You cannot pass a NonZeroU32 where a u32 is expected without conversion. The compiler rejects this with E0308 (mismatched types). Use .get() to extract the inner value.

fn takes_u32(val: u32) {
    println!("{}", val);
}

fn main() {
    let nz = NonZeroU32::new(42).unwrap();

    // This fails with E0308.
    // takes_u32(nz);

    // Correct: extract the value.
    takes_u32(nz.get());
}

Convention aside: Never use NonZeroU32::new_unchecked unless you have a mathematical proof the value is non-zero. This function is unsafe. It skips the check. If you pass zero, you get undefined behavior. The compiler cannot verify the safety. Reserve new_unchecked for FFI boundaries where you trust the external code, or for performance-critical loops where the check is redundant and proven. In 99% of cases, use new.

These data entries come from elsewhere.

(* ===== verification/Work.v ===== *)
(** * Work: the worker that collects the events of the subnets

    Models [processWork] of pkg/vpc/vpc.go in time.  Every turn of its loop
    makes a new ticker and waits for an event, for the first tick of that
    ticker or for the end of the context.  The other goroutines are steps of
    their own, on the state that the worker shares with them. *)
From S2P Require Import Prelude.
From S2P Require Import HashSet.
From S2P Require Import Objects.
From S2P Require Import IPPool.
From S2P Require Import Node.
From S2P Require Import Infra.
From S2P Require Import Vpc.

Module Work.
Section work.
Context {S : Type} `{!RangeOrder, !Lens S manager}.
(** [ops.processSubnatWork], and what the other goroutines may do. *)
Context (process : subnatEvent → go S unit) (others : S → S → Prop).
Implicit Types (s : S) (ev : subnatEvent) (t : Z).

(** The period of the ticker, in milliseconds. *)
Definition tick_period : Z := 200.

Inductive status := Running | Blocked | Exited | Crashed.

(** The worker waits in its select since [armed]; [tickers] counts the
    tickers it has made, none of which is stopped. *)
Record worker := {
  clock : Z;
  armed : Z;
  tickers : nat;
  evmap : gmap string subnatEvent;
  worker_status : status;
  shared : S
}.

(** The goroutine enters its first select. *)
Definition started t s : worker :=
  {| clock := t; armed := t; tickers := 1; evmap := ∅; worker_status := Running; shared := s |}.

(** The events to handle at a tick, in the order of the range. *)
Definition batch (m : gmap string subnatEvent) : list subnatEvent :=
  range_order (snd <$> map_to_list m).

Definition handle_batch (l : list subnatEvent) : go S unit :=
  for_acc l (λ _ ev, process ev) tt.

Definition after_batch (o : outcome unit) : status :=
  match o with Ret _ => Running | Hang => Blocked | Panic _ => Crashed end.

(** What one step shows: the event received at a time, or the events handed
    over at a tick. *)
Inductive label :=
  | Recv t ev
  | Tick t (l : list subnatEvent)
  | Quiet.

Inductive step : worker → label → worker → Prop :=
  | work_recv w t ev rest :
      worker_status w = Running → (clock w ≤ t)%Z → ch (view (shared w)) = Some (ev :: rest) →
      step w (Recv t ev)
        {| clock := t; armed := t; tickers := Datatypes.S (tickers w);
           evmap := <[EvSubnatName ev := ev]> (evmap w); worker_status := Running;
           shared := put (Vpc.set_ch (Some rest) (view (shared w))) (shared w) |}
  | work_tick w t t' o s' :
      worker_status w = Running → (clock w ≤ t)%Z → (armed w + tick_period ≤ t)%Z → (t ≤ t')%Z →
      handle_batch (batch (evmap w)) (shared w) = (o, s') →
      step w (Tick t (batch (evmap w)))
        {| clock := t'; armed := t'; tickers := Datatypes.S (tickers w);
           evmap := ∅; worker_status := after_batch o; shared := s' |}
  | work_done w t :
      worker_status w = Running → (clock w ≤ t)%Z →
      step w Quiet
        {| clock := t; armed := armed w; tickers := tickers w; evmap := evmap w;
           worker_status := Exited; shared := shared w |}
  | work_others w t s' :
      (clock w ≤ t)%Z → others (shared w) s' →
      step w Quiet
        {| clock := t; armed := armed w; tickers := tickers w; evmap := evmap w;
           worker_status := worker_status w; shared := s' |}.

(** A run from the start of the worker, with what its steps showed. *)
Definition run (t0 : Z) (s0 : S) := run_of step (started t0 s0).

(** ** What the worker holds and hands over *)

(** The events received since the last tick. *)
Definition collect (acc : list subnatEvent) (a : label) : list subnatEvent :=
  match a with Recv _ ev => acc ++ [ev] | Tick _ _ => [] | Quiet => acc end.
Definition pending (l : list label) : list subnatEvent := foldl collect [] l.

(** The last event of a name. *)
Definition latest (n : string) (l : list subnatEvent) : option subnatEvent :=
  last (filter (λ ev, EvSubnatName ev = n) l).

Definition turns (a : label) : bool := match a with Quiet => false | _ => true end.

Lemma pending_snoc l a : pending (l ++ [a]) = collect (pending l) a.
Proof. unfold pending. by rewrite foldl_app. Qed.

Lemma latest_snoc n l ev :
  latest n (l ++ [ev]) = if decide (EvSubnatName ev = n) then Some ev else latest n l.
Proof.
  unfold latest. rewrite filter_app, filter_cons. case_decide.
  - simpl. by rewrite filter_nil, last_snoc.
  - by rewrite filter_nil, app_nil_r.
Qed.

Lemma run_evmap t0 s0 l w :
  run t0 s0 l w → ∀ n, evmap w !! n = latest n (pending l).
Proof.
  induction 1 as [|l w a w' Hr IH Hs]; intros n; [done|].
  rewrite pending_snoc. destruct Hs; simpl.
  - rewrite latest_snoc. case_decide; simplify_map_eq; auto.
  - done.
  - apply IH.
  - apply IH.
Qed.

Lemma batch_elem m ev :
  (∀ n ev, m !! n = Some ev → EvSubnatName ev = n) →
  ev ∈ batch m ↔ m !! EvSubnatName ev = Some ev.
Proof.
  intros Hm. unfold batch. rewrite range_order_perm, list_elem_of_fmap. split.
  - intros ([n e] & -> & He%elem_of_map_to_list). simpl. by rewrite (Hm n e He).
  - intros He. exists (EvSubnatName ev, ev). by rewrite elem_of_map_to_list.
Qed.

Lemma batch_NoDup m :
  (∀ n ev, m !! n = Some ev → EvSubnatName ev = n) → NoDup (EvSubnatName <$> batch m).
Proof.
  intros Hm. unfold batch. rewrite range_order_perm, <-list_fmap_compose.
  rewrite (list_fmap_ext _ fst); [apply NoDup_fst_map_to_list|].
  intros i [n ev] Hi%list_elem_of_lookup_2%elem_of_map_to_list. simpl. by apply Hm.
Qed.

Lemma latest_name n l ev : latest n l = Some ev → EvSubnatName ev = n ∧ ev ∈ l.
Proof.
  unfold latest. intros Hl%last_Some_elem_of. by apply list_elem_of_filter in Hl.
Qed.

(** In every run, the worker holds of each name the last event received
    since the last tick, and a tick hands over exactly those, once each: an
    event is handled unless a later one of its name replaced it before. *)
Lemma worker_holds t0 s0 l w :
  run t0 s0 l w →
  (∀ n, evmap w !! n = latest n (pending l)) ∧
  ∀ l1 t b l2, l = l1 ++ Tick t b :: l2 →
    NoDup (EvSubnatName <$> b) ∧
    ∀ ev, ev ∈ b ↔ latest (EvSubnatName ev) (pending l1) = Some ev.
Proof.
  intros Hr. split; [by eapply run_evmap|]. intros l1 t b l2 ->.
  apply run_inv in Hr as (w1 & w2 & Hr & Hs). pose proof (run_evmap _ _ _ _ Hr) as Hm.
  assert (Hk : ∀ n ev, evmap w1 !! n = Some ev → EvSubnatName ev = n)
    by (intros n ev; rewrite Hm; by intros [? _]%latest_name).
  inversion Hs; subst. split; [by apply batch_NoDup|].
  intros ev. by rewrite batch_elem, Hm.
Qed.
(** ** When it hands over *)
Definition label_time (a : label) : option Z :=
  match a with Recv t _ | Tick t _ => Some t | Quiet => None end.

Lemma run_times t0 s0 l w :
  run t0 s0 l w →
  (armed w ≤ clock w)%Z ∧ tickers w = Datatypes.S (length (filter turns l)) ∧
  ∀ a t, a ∈ l → label_time a = Some t → (t ≤ armed w)%Z.
Proof.
  induction 1 as [|l w a w' Hr (IH1 & IH2 & IH3) Hs].
  { split_and!; [done..|]. intros a t Ha. by apply not_elem_of_nil in Ha. }
  assert (Hone : length (filter turns [a]) = if turns a then 1%nat else 0%nat) by by destruct a.
  rewrite filter_app, length_app, Hone. destruct Hs; simpl in *; split_and!; try lia;
    intros b u [Hb|Hb%list_elem_of_singleton]%elem_of_app Hu;
    try (specialize (IH3 b u Hb Hu); lia); simplify_eq/=; lia.
Qed.

(** A tick is handed over only when no event was received in the 200 ms
    before it; then, while the worker runs, it can be.  Every event received
    and every tick leave one more ticker behind. *)
Lemma worker_debounces t0 s0 l w :
  run t0 s0 l w →
  (∀ l1 t b l2, l = l1 ++ Tick t b :: l2 →
     ∀ t' ev, Recv t' ev ∈ l1 → (t' + tick_period ≤ t)%Z) ∧
  (worker_status w = Running → ∀ t, (clock w ≤ t)%Z → (armed w + tick_period ≤ t)%Z →
     ∃ w', step w (Tick t (batch (evmap w))) w') ∧
  tickers w = Datatypes.S (length (filter turns l)).
Proof.
  intros Hr. split_and!.
  - intros l1 t b l2 -> t' ev Hin. apply run_inv in Hr as (w1 & w2 & Hr & Hs).
    apply run_times in Hr as (_ & _ & Hle). specialize (Hle _ t' Hin eq_refl).
    inversion Hs; subst. lia.
  - intros Hst t Hc Ht. destruct (handle_batch (batch (evmap w)) (shared w)) as [o s'] eqn:Ho.
    eexists. by eapply (work_tick w t t o s').
  - by destruct (run_times _ _ _ _ Hr) as (_ & ? & _).
Qed.

(** Events received 199 ms apart. *)
Definition every_199ms (t0 : Z) (evs : list subnatEvent) : list label :=
  imap (λ i ev, Recv (t0 + 199 * Z.of_nat (Datatypes.S i)) ev) evs.

Lemma every_199ms_snoc t0 evs ev :
  every_199ms t0 (evs ++ [ev]) =
  every_199ms t0 evs ++ [Recv (t0 + 199 * Z.of_nat (Datatypes.S (length evs))) ev].
Proof. unfold every_199ms. rewrite imap_app. simpl. by rewrite Nat.add_0_r. Qed.

Lemma worker_starves t0 s0 evs rest :
  ch (view s0) = Some (evs ++ rest) →
  ∃ w, run t0 s0 (every_199ms t0 evs) w ∧ pending (every_199ms t0 evs) = evs ∧
    worker_status w = Running ∧ ch (view (shared w)) = Some rest ∧
    clock w = (t0 + 199 * Z.of_nat (length evs))%Z.
Proof.
  revert rest. induction evs as [|ev evs IH] using rev_ind; intros rest Hch.
  { exists (started t0 s0). split_and!; [constructor|done..|simpl; lia]. }
  destruct (IH (ev :: rest)) as (w & Hr & Hp & Hst & Hw & Hc); [by rewrite Hch, <-app_assoc|].
  rewrite every_199ms_snoc. eexists. split_and!.
  - eapply run_step; [done|]. apply work_recv; [done|lia|done].
  - by rewrite pending_snoc, Hp.
  - done.
  - simpl. by rewrite view_put.
  - simpl. rewrite length_app. simpl. lia.
Qed.

(** C37. A tick is handed over only when no event was received in the 200 ms
    before it; after such a pause it can be, while the worker runs.  Every
    event and every tick leave one more ticker behind.  Events that come 199 ms
    apart, before the ticker is due, starve the ticks: however many wait, the
    worker can receive them all, hand over none, and still run. *)
Theorem worker_timing t0 s0 :
  (∀ l w, run t0 s0 l w →
     (∀ l1 t b l2, l = l1 ++ Tick t b :: l2 →
        ∀ t' ev, Recv t' ev ∈ l1 → (t' + tick_period ≤ t)%Z) ∧
     (worker_status w = Running → ∀ t, (clock w ≤ t)%Z → (armed w + tick_period ≤ t)%Z →
        ∃ w', step w (Tick t (batch (evmap w))) w') ∧
     tickers w = Datatypes.S (length (filter turns l))) ∧
  (199 < tick_period)%Z ∧
  (∀ evs, ch (view s0) = Some evs →
     ∃ w, run t0 s0 (every_199ms t0 evs) w ∧ pending (every_199ms t0 evs) = evs ∧
       worker_status w = Running).
Proof.
  split_and!; [intros l w; apply worker_debounces|done|]. intros evs Hevs.
  destruct (worker_starves t0 s0 evs []) as (w & ? & ? & ? & _); [by rewrite app_nil_r|].
  by exists w.
Qed.

(** Without a channel, as NewManager leaves it, the worker only turns. *)
Definition idle_label (a : label) : Prop := a = Quiet ∨ ∃ t, a = Tick t [].

Lemma nil_channel_run t0 s0 l w :
  (∀ s s', others s s' → ch (view s) = None → ch (view s') = None) →
  ch (view s0) = None → run t0 s0 l w →
  Forall idle_label l ∧ evmap w = ∅ ∧
  (worker_status w = Running ∨ worker_status w = Exited) ∧ ch (view (shared w)) = None.
Proof.
  intros Ho Hch. induction 1 as [|l w a w' Hr (IH1 & IH2 & IH3 & IH4) Hs]; [by auto|].
  assert (Hb : batch ∅ = []).
  { unfold batch. rewrite map_to_list_empty. simpl.
    apply Permutation_nil_r. by rewrite range_order_perm. }
  rewrite Forall_app, Forall_singleton. unfold idle_label at 2.
  destruct Hs as [w t ev rest Hst Ht Hc|w t t' o s' Hst Ht1 Ht2 Ht3 Hbatch|w t Hst Ht|w t s' Ht Hs];
    simpl; [congruence| |by auto|split_and!; by eauto].
  rewrite IH2, Hb in *. injection Hbatch as <- <-. split_and!; by eauto.
Qed.
End work.

(** ** The events of the subnets *)
Section events.
Context {S : Type} `{!RangeOrder, !Lens S manager, !KubeClient S Subnet_, !NamespaceLister S,
  !PoolManager S, !NodeManager S, !InfraClient S}.
Context (process : subnatEvent → go S unit) (others : S → S → Prop).

(** An event of a cached subnet, whose name is never written. *)
Definition computed (ev : subnatEvent) : Prop :=
  ∃ sn (s s' : S), SnInfoName sn = "" ∧ Vpc.getSubnatEvent sn s = (Ret ev, s').

Lemma computed_name ev : computed ev → EvSubnatName ev = "".
Proof.
  intros (sn & s & s' & Hn & Hr). unfold Vpc.getSubnatEvent in Hr.
  apply go_bind_inv in Hr as ([evs po] & s1 & _ & Hr). injection Hr as <- _. done.
Qed.

(** The key of the pending events is the name of the subnet, which is empty
    in every cached subnet: of the events of all subnets, the worker holds at
    most the last one, and a tick hands over no other. *)
Lemma one_subnet_survives t0 (s0 : S) l w :
  run process others t0 s0 l w → Forall computed (pending l) →
  evmap w = match last (pending l) with Some ev => {["" := ev]} | None => ∅ end ∧
  batch (evmap w) = option_list (last (pending l)).
Proof.
  intros Hr Hall. assert (Hnames : Forall (λ ev, EvSubnatName ev = "") (pending l)).
  { eapply Forall_impl; [exact Hall|]. apply computed_name. }
  assert (Hm : evmap w = match last (pending l) with Some ev => {["" := ev]} | None => ∅ end).
  { apply map_eq. intros n. rewrite (run_evmap _ _ _ _ _ _ Hr). unfold latest.
    destruct (decide (n = "")) as [->|Hn].
    - rewrite filter_all by exact Hnames.
      destruct (last (pending l)); [by rewrite lookup_singleton_eq|done].
    - rewrite filter_none; [destruct (last (pending l)); simpl;
        [by rewrite lookup_singleton_ne|by rewrite lookup_empty]|].
      eapply Forall_impl; [exact Hnames|]. intros ev Hev. simpl in *. congruence. }
  split; [done|]. rewrite Hm. unfold batch. destruct (last (pending l)) as [ev|].
  - rewrite map_to_list_singleton. simpl. apply Permutation_singleton_r, range_order_perm.
  - rewrite map_to_list_empty. simpl. apply Permutation_nil_r. by rewrite range_order_perm.
Qed.

(** C36. In every run, the worker holds of each name the last event received since
    the last tick, and a tick hands over exactly those, once each: an event is
    handled unless a later one of its name replaced it before.  But the events
    computed for cached subnets all have the empty name, so of the events of
    all subnets the next tick hands over the last one only. *)
Theorem worker_coalesces t0 (s0 : S) l w :
  run process others t0 s0 l w →
  (∀ n, evmap w !! n = latest n (pending l)) ∧
  (∀ l1 t b l2, l = l1 ++ Tick t b :: l2 →
    NoDup (EvSubnatName <$> b) ∧
    ∀ ev, ev ∈ b ↔ latest (EvSubnatName ev) (pending l1) = Some ev) ∧
  (Forall computed (pending l) → batch (evmap w) = option_list (last (pending l))).
Proof.
  intros Hr. destruct (worker_holds process others t0 s0 l w Hr) as [Hm Hb].
  split_and!; [exact Hm|exact Hb|]. intros Hall. by apply (one_subnet_survives t0 s0).
Qed.
End events.
End Work.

Treat the type as a contract. If the value can be zero, the type system will stop you at the source. Do not fight the compiler with unwrap. Handle the Option.

Decision matrix

Use NonZero when you need to distinguish zero from valid data, or when you want HashMap performance optimizations for integer keys. Use NonZero for FFI handles that are guaranteed non-null, like file descriptors or socket IDs. Use Wrapping when you expect overflow and want it to wrap silently without panicking, like in checksums, hash functions, or circular buffers. Use Saturating when you want overflow to clamp to the max or min value, like in UI counters, volume controls, or progress bars. Use plain integers when you want the compiler to panic on overflow in debug builds, which is the default safe behavior for most logic. Use Option<T> when the value might be absent, not just zero. NonZero is for "present but not zero," not "maybe absent."

Pick the overflow behavior that matches your domain. Wrapping is for math that cycles. Saturating is for limits. Panicking is for bugs.